I'm both. I grew up with family dogs, mostly Springer Spaniels, and now I have a pack of basset hounds - one from a pup, two from welfare. My god, those dogs look sad enough when they're happy, the idea of hounds in a welfare pound.... I had to take them in. 

I've had cats too since I was 4, from one cat initially, to 5 at a time, to me vowing never to replace the lost ones after so much heartbreak, to fostering, to adopting the Norwegians. 

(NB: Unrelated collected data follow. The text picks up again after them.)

Lemma action_create_own t th d w w' r :
  action_create t d w = Some (w', r) → threads w !! t = Some th →
  ∃ th', threads w' !! t = Some th' ∧ handled th r th'.
Proof.
  intros Hrun Hth. unfold action_create in Hrun.
  rewrite (bind_run _ _ _ _ _ (get_thread_run _ _ _ Hth)) in Hrun.
  destruct (name th) as [n|] eqn:Hn;
    [|pose proof (own_send_json _ _ _ _ _ _ Hrun Hth); eauto using handled].
  set (gv := game_version th) in Hrun; clearbody gv.
  assert (Hkeep : preserves (λ w, threads w !! t = Some th) (Lobby_create t gv))
    by (by apply preserves_blind_Lobby_create, is_record_blind).
  apply bind_inv in Hrun as [(w1 & l & Hcreate & Hup)|(e & Hcreate & ->)];
    pose proof (Hkeep _ _ _ Hcreate Hth) as Hth1.
  - destruct (own_update _ _ _ _ _ _ Hup Hth1) as [-> Hth2].
    exists (set_lobby (Some l) th). split; [done|]. apply handled_lobby. by rewrite Hn.
  - eauto using handled.
Qed.

Lemma join_with_code_own t th c gv w w' r :
  join_with_code t c gv w = Some (w', r) → threads w !! t = Some th →
  threads w' !! t = Some th.
Proof.
  intros Hrun Hth. eapply (own_same t th); [|exact Hrun|exact Hth].
  pose proof (is_record_blind t th) as Hblind.
  unfold join_with_code. destruct c; try apply preserves_raise.
  by apply preserves_blind_Lobby_join.
Qed.

Lemma action_join_own t th d w w' r :
  action_join t d w = Some (w', r) → threads w !! t = Some th →
  ∃ th', threads w' !! t = Some th' ∧ handled th r th'.
Proof.
  intros Hrun Hth. unfold action_join in Hrun.
  rewrite (bind_run _ _ _ _ _ (get_thread_run _ _ _ Hth)) in Hrun.
  destruct (name th) as [n|] eqn:Hn;
    [|pose proof (own_send_json _ _ _ _ _ _ Hrun Hth); eauto using handled].
  unfold try_except in Hrun.
  destruct (dict_get "code" d) as [c|].
  - set (gv := game_version th) in Hrun; clearbody gv.
    unfold bind at 1 in Hrun.
    destruct (join_with_code t c gv w) as [[w1 [l|e]]|] eqn:Hjoin; [| |done];
      pose proof (join_with_code_own _ _ _ _ _ _ _ Hjoin Hth) as Hth1.
    + destruct (update_thread t (set_lobby (Some l)) w1) as [[w2 r2]|] eqn:Hup; [|done].
      destruct (own_update _ _ _ _ _ _ Hup Hth1) as [-> Hth2]. injection Hrun as <- <-.
      exists (set_lobby (Some l) th). split; [done|]. apply handled_lobby. by rewrite Hn.
    + destruct e; simpl in Hrun;
        first [ injection Hrun as <- <-
              | pose proof (own_send_json _ _ _ _ _ _ Hrun Hth1) ];
        eauto using handled.
  - simpl in Hrun. injection Hrun as <- <-. eauto using handled.
Qed.

Lemma handle_message_own t th d w w' r :
  handle_message t d w = Some (w', r) → threads w !! t = Some th →
  ∃ th', threads w' !! t = Some th' ∧ handled th r th'.
Proof.
  intros Hrun Hth.
  assert (Hsame : preserves (λ w, threads w !! t = Some th) (handle_message t d) →
                  ∃ th', threads w' !! t = Some th' ∧ handled th r th').
  { intros Hc. exists th. split; [by eapply Hc | apply handled_same]. }
  pose proof (is_record_blind t th) as Hblind.
  assert (Hwire : wire_blind (λ w, threads w !! t = Some th)) by apply Hblind.
  unfold handle_message in *.
  destruct d as [| | | | |xs|kvs]; try solve [apply Hsame; preserves_tac].
  destruct (dict_get "action" kvs) as [a|]; [|apply Hsame; preserves_tac].
  destruct (is_str "identify" a); [by eapply action_identify_own|].
  destruct (is_str "create" a); [by eapply action_create_own|].
  destruct (is_str "join" a); [by eapply action_join_own|].
  destruct (is_str "turn" a); [|apply Hsame; preserves_tac].
  apply Hsame. by apply preserves_action_turn.
Qed.

Lemma run_exit_own t th w w' r :
  run_exit t w = Some (w', r) → threads w !! t = Some th →
  (r = Return tt ∧ threads w' !! t = Some (set_socket_closed true th))
  ∨ (∃ e, r = Raise e ∧ threads w' !! t = Some th).
Proof.
  intros Hrun Hth. unfold run_exit in Hrun.
  rewrite (bind_run _ _ _ _ _ (get_thread_run _ _ _ Hth)) in Hrun.
  pose proof (is_record_blind t th) as Hblind.
  assert (Hleave : preserves (λ w, threads w !! t = Some th)
            (match lobby th with
             | Some l => match name th with
                         | Some n => Lobby_disconnect l n
                         | None => undefined
                         end
             | None => ret tt
             end)).
  { destruct (lobby th); [|apply preserves_ret].
    destruct (name th); [|apply preserves_undefined].
    by apply preserves_blind_Lobby_disconnect. }
  apply bind_inv in Hrun as [(w1 & [] & Hdisc & Hrun)|(e & Hdisc & ->)].
  - pose proof (Hleave _ _ _ Hdisc Hth) as Hth1.
    apply bind_inv in Hrun as [(w2 & [] & Hup & Hrun)|(e & Hup & _)];
      destruct (own_update _ _ _ _ _ _ Hup Hth1) as [? Hth2]; [|done].
    injection Hrun as <- <-. by left.
  - right. exists e. split; [done|]. by eapply Hleave.
Qed.

Lemma handled_thread_ok th r th' :
  handled th r th' → thread_ok th → alive th = Running →
  thread_ok (match r with Return _ => th' | Raise e => set_alive (Crashed e) th' end).
Proof.
  intros Hh (Hname & Hsock) Halive.
  assert (Hopen : socket_closed th = false).
  { destruct (socket_closed th); [|done]. destruct Hsock as [Hsock _].
    rewrite Halive in Hsock. by discriminate Hsock. }
  destruct Hh as [r|n e|n gv r|l Hn]; repeat (destruct r as [[]|e']);
    unfold thread_ok; simpl; rewrite ?Hopen, ?Halive;
    split_and!; try done; try (by split); eauto.
Qed.

Section ThreadsOk.
Context (json_loads : string → option json).

Lemma step_threads_ok w lab w' :
  step json_loads w lab = Some w' → threads_ok w → threads_ok w'.
Proof.
  intros Hstep Hok. destruct lab as [|t sock].
  - injection Hstep as <-. intros t th. simpl.
    intros [Hth|[_ Hth]]%lookup_app_Some; [by eapply Hok|].
    apply list_lookup_singleton_Some in Hth as [_ <-].
    unfold thread_ok. simpl. split_and!; try done; by split.
  - intros t' th'. destruct (decide (t' = t)) as [->|Hne].
    2:{ assert (threads w' !! t' = threads w !! t') as ->; [|apply Hok].
        apply (step_own json_loads (λ w0, threads w0 !! t' = threads w !! t') t)
          with (sock := sock) (w := w); [by split_and!; intros f w0 | | done | done].
        intros g w0 Hlook. simpl. by rewrite list_lookup_alter_ne. }
    apply step_Iterate_inv in Hstep
      as (th & received & buf & w2 & r & Hth & Halive & _ & Hrun & ->).
    assert (Hlt : t < length (threads w)) by (by eapply lookup_lt_Some).
    remember (set_threads (λ ts, <[t := set_buffer buf th]> ts) w) as w1 eqn:Hw1.
    assert (Hth1 : threads w1 !! t = Some (set_buffer buf th))
      by (subst w1; by apply list_lookup_insert_eq).
    clear Hw1.
    assert (Hok1 : thread_ok (set_buffer buf th)) by (by apply (Hok t th)).
    assert (Hopen : socket_closed th = false).
    { destruct (Hok t th Hth) as (_ & Hsock). destruct (socket_closed th); [|done].
      destruct Hsock as [Hsock _]. rewrite Halive in Hsock. by discriminate Hsock. }
    assert (Hcrash : ∀ e, thread_ok (set_alive (Crashed e) (set_buffer buf th))).
    { intros e. apply (handled_thread_ok _ (Raise e) _ (handled_same _ _) Hok1 Halive). }
    unfold run_iteration in Hrun. destruct received as [[text|]|e].
    + destruct (json_loads text) as [d|].
      * apply bind_inv in Hrun as [(w3 & [] & Hh & [= <- <-])|(e & Hh & ->)];
          destruct (handle_message_own _ _ _ _ _ _ Hh Hth1) as (th2 & Hth2 & Hhandled).
        -- rewrite Hth2. intros [= <-].
           apply (handled_thread_ok _ (Return tt) _ Hhandled Hok1 Halive).
        -- simpl. rewrite list_lookup_alter_eq, Hth2. intros [= <-].
           apply (handled_thread_ok _ (Raise e) _ Hhandled Hok1 Halive).
      * injection Hrun as <- <-. simpl. rewrite list_lookup_alter_eq, Hth1.
        intros [= <-]. apply Hcrash.
    + apply bind_inv in Hrun as [(w3 & [] & Hexit & [= <- <-])|(e & Hexit & ->)];
        destruct (run_exit_own _ _ _ _ _ Hexit Hth1) as [[? Hth2]|(e' & ? & Hth2)];
        simplify_eq; simpl; rewrite list_lookup_alter_eq, Hth2; intros [= <-].
      * destruct Hok1 as (Hname & _). unfold thread_ok. simpl. by split.
      * apply Hcrash.
    + injection Hrun as <- <-. simpl. rewrite list_lookup_alter_eq, Hth1.
      intros [= <-]. apply Hcrash.
Qed.

Lemma reachable_all_threads_ok w : reachable json_loads w → threads_ok w.
Proof.
  induction 1 as [tape|w lab w' _ IH Hstep]; [by intros t th [=]|].
  by eapply step_threads_ok.
Qed.

(** X12.  In every state the server can reach, every thread has a name:
    a thread is accepted with the name ["None"], which is what the
    setter of [Thread.name] makes of [None], and an identify replaces it
    by the [str] of what it is given.  So no thread is ever found
    without a name by the tests [self.name is None] of the handlers.
    And the socket of a thread is closed exactly when its [run] has
    returned: a thread that an exception has ended keeps its socket
    open. *)
Theorem reachable_threads_ok w t th :
  reachable json_loads w → threads w !! t = Some th →
  is_Some (name th)
  ∧ (socket_closed th = true ↔ alive th = Finished).
Proof. intros Hreach. by apply reachable_all_threads_ok. Qed.
End ThreadsOk.

(** A connection that has just been accepted, and one that a line that
    is no JSON has ended. *)
Lemma reachable_threads_ok_witness :
  let w := Scenario.world_after (Scenario.paired ++ [Iterate 0 Scenario.garbage; Accept]) in
  let alice := mkClientThread [] (Some "Alice") (Some "v1") (Some 0) false
                 (Crashed JSONDecodeError) in
  (threads w !! 0 = Some alice
   ∧ (socket_closed alice = true ↔ alive alice = Finished))
  ∧ (threads w !! 2 = Some new_ClientThread
     ∧ is_Some (name new_ClientThread)).
Proof.
  intros w alice.
  assert (Hth : threads w !! 0 = Some alice) by (vm_compute; reflexivity).
  assert (Hnew : threads w !! 2 = Some new_ClientThread) by (vm_compute; reflexivity).
  split; (split; [done|]).
  - exact (proj2 (reachable_threads_ok Json.loads w 0 alice (world_after_reachable _) Hth)).
  - exact (proj1 (reachable_threads_ok Json.loads w 2 _ (world_after_reachable _) Hnew)).
Defined.

(** ** Messages that lack a field, and turns outside a lobby *)

Section Named.
Context (json_loads : string → option json).

(** C10.  A join message without a code, and an identify message without
    a name, or with a name and without a game version, raise a
    [KeyError] that nothing catches, on whatever connection and whether
    it has identified itself or not (the test [self.name is None] that
    comes before the lookup of the code never succeeds): the thread is
    left by the exception, with nothing sent, no lobby touched and the
    socket not closed. *)
Theorem missing_field_is_a_KeyError w t th sock text buf kvs :
  reachable json_loads w →
  threads w !! t = Some th → alive th = Running →
  NewlineReceiver_call sock (buffer th) = Some (Return (Some text), buf, []) →
  json_loads text = Some (JObj kvs) →
  (dict_get "action" kvs = Some (JStr "join") ∧ dict_get "code" kvs = None)
  ∨ (dict_get "action" kvs = Some (JStr "identify") ∧ dict_get "name" kvs = None)
  ∨ (dict_get "action" kvs = Some (JStr "identify")
     ∧ (∃ v, dict_get "name" kvs = Some v ∧ is_Some (py_str v))
     ∧ dict_get "game_version" kvs = None) →
  ∃ w' th', step json_loads w (Iterate t sock) = Some w'
            ∧ threads w' !! t = Some th' ∧ alive th' = Crashed KeyError
            ∧ socket_closed th' = socket_closed th ∧ lobby th' = lobby th
            ∧ wire w' = wire w ∧ lobbies w' = lobbies w ∧ heap w' = heap w.
Proof.
  intros Hreach Hth Halive Hrecv Hd Hcase.
  destruct (reachable_all_threads_ok json_loads w Hreach t th Hth) as [[n0 Hn0] _].
  rewrite (step_handle_message _ _ _ _ _ _ _ _ Hth Halive Hrecv Hd).
  assert (Hlt : t < length (threads w)) by (by eapply lookup_lt_Some).
  set (w1 := set_threads (λ ts, <[t := set_buffer buf th]> ts) w).
  assert (Hth1 : threads w1 !! t = Some (set_buffer buf th))
    by (by apply list_lookup_insert_eq).
  destruct Hcase as [(Ha & Hcode)|[(Ha & Hname)|(Ha & (v & Hname & n & Hstr) & Hgv)]];
    simpl; rewrite Ha; simpl.
  - assert (action_join t kvs w1 = Some (w1, Raise KeyError)) as ->.
    { unfold action_join. rewrite (bind_run _ _ _ _ _ (get_thread_run _ _ _ Hth1)).
      simpl. rewrite Hn0. apply try_except_uncaught; [by rewrite Hcode | done]. }
    eexists _, _. split; [done|]. simpl in *.
    rewrite list_lookup_alter_eq, Hth1. done.
  - assert (action_identify t kvs w1 = Some (w1, Raise KeyError)) as ->
      by (unfold action_identify; by rewrite Hname).
    eexists _, _. split; [done|]. simpl in *.
    rewrite list_lookup_alter_eq, Hth1. done.
  - assert (action_identify t kvs w1
            = Some (set_threads (λ ts, <[t := set_name (Some n) (set_buffer buf th)]> ts) w1,
                    Raise KeyError)) as ->.
    { unfold action_identify. rewrite Hname, Hstr. simpl. erewrite bind_run by reflexivity.
      erewrite bind_run by (by apply update_thread_run). by rewrite Hgv. }
    eexists _, _. split; [done|]. simpl.
    rewrite list_lookup_alter_eq, list_lookup_insert_eq by (by rewrite length_insert). done.
Qed.

(** X2.  A turn from a connection that is in no lobby is answered with
    one [not_in_lobby] error frame, whether the connection has
    identified itself or not, and nothing else changes. *)
Theorem turn_outside_a_lobby_is_answered w t th kvs :
  reachable json_loads w →
  threads w !! t = Some th → socket_closed th = false → lobby th = None →
  dict_get "action" kvs = Some (JStr "turn") →
  ∃ w', handle_message t (JObj kvs) w = Some (w', Return tt)
        ∧ sends_only t (error_frame "not_in_lobby") w w'.
Proof.
  intros Hreach Hth Hopen Hl Haction.
  destruct (reachable_all_threads_ok json_loads w Hreach t th Hth) as [[n Hn] _].
  simpl. rewrite Haction. simpl.
  unfold action_turn. rewrite (bind_run _ _ _ _ _ (get_thread_run _ _ _ Hth)), Hn, Hl.
  by eapply send_json_sends_only.
Qed.
End Named.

My Norwegian Forest Cats are the least cat-like cats I've ever met. They play fetch, they come for walks, they queue up for the dog treats after the walk...


----------



## MeowMiaow (Feb 20, 2011)

Born - My house has always had at least one cat. In fact, my mother gave birth to me at home, and her cat at the time sat with her all the way through...and as soon as I was placed into my mum's arms, Claudette stalked off in a way that suggested, "Right, baby's here now. I'm not needed anymore!"


----------



## Alpaca (Dec 21, 2009)

I have no idea. I've always loved animals, but never had a cat before Miu which was like Nov 2009, then a year later around Oct 2010 Captain Jack found me.

Weird thing is that although I've never had cats, I was so keen on getting a fake henna tattoo of a cat silouette. I had the image in my mind and finally had it done one time at a fair. I was so estactic that I was taking pics of it and thought it was very cool. Now I got my own 'black cats'. Miu is a black based tabby (agouti?) and Jack is a tuxedo.


----------



## Susan (Mar 29, 2010)

We had two cats when I was growing up (at separate times), plus we've had several dogs throughout the years...but I was never really close to any of them. Both of the cats were indoor/outdoor cats and tended to be rather aloof and independent, so perhaps that's partly why. 

I adopted Muffs and Abby a few years ago, and now I can't imagine my life without them. So, I'd say I'm a "made" cat person.


----------